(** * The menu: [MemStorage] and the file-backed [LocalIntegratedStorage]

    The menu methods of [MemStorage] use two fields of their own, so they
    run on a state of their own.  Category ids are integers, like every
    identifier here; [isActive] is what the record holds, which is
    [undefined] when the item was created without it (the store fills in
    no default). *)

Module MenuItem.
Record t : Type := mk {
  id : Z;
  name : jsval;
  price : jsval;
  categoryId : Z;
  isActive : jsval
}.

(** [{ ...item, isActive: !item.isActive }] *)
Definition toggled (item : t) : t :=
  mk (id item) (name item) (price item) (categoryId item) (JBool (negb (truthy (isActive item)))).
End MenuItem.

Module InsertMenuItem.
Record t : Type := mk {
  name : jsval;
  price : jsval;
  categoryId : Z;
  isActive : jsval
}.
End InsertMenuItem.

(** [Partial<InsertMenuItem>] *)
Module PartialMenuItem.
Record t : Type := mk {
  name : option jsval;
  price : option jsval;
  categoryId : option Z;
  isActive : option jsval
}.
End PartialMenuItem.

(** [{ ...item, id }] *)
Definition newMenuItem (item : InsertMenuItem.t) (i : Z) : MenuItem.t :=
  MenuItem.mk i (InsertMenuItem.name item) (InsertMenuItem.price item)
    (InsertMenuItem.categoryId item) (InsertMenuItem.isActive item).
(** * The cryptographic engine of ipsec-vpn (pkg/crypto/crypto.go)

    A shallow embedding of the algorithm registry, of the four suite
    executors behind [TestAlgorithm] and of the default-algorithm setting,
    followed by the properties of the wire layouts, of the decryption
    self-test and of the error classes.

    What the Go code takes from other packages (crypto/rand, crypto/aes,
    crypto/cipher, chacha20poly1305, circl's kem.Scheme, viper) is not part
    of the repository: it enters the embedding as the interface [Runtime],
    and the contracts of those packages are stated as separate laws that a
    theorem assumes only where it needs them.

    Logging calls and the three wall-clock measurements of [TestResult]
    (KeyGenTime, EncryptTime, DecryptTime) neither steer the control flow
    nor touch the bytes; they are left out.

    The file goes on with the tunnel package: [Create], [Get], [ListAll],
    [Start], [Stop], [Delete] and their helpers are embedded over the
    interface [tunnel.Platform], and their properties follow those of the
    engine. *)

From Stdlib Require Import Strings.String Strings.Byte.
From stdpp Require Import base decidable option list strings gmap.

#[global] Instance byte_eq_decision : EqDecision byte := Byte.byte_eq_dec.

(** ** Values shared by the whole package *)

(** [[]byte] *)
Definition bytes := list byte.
┄┄┄┄┄┄┄┄┄┄┄┄┄┄┄┄┄┄┄┄
● What the exercise asks: Reproduce the lines above, beginning at the line with "What the Go" and stopping after the line with "of the repository: it", exactly as they are.

● Solution to this exercise:
    What the Go code takes from other packages (crypto/rand, crypto/aes,
    crypto/cipher, chacha20poly1305, circl's kem.Scheme, viper) is not part
    of the repository: it enters the embedding as the interface [Runtime],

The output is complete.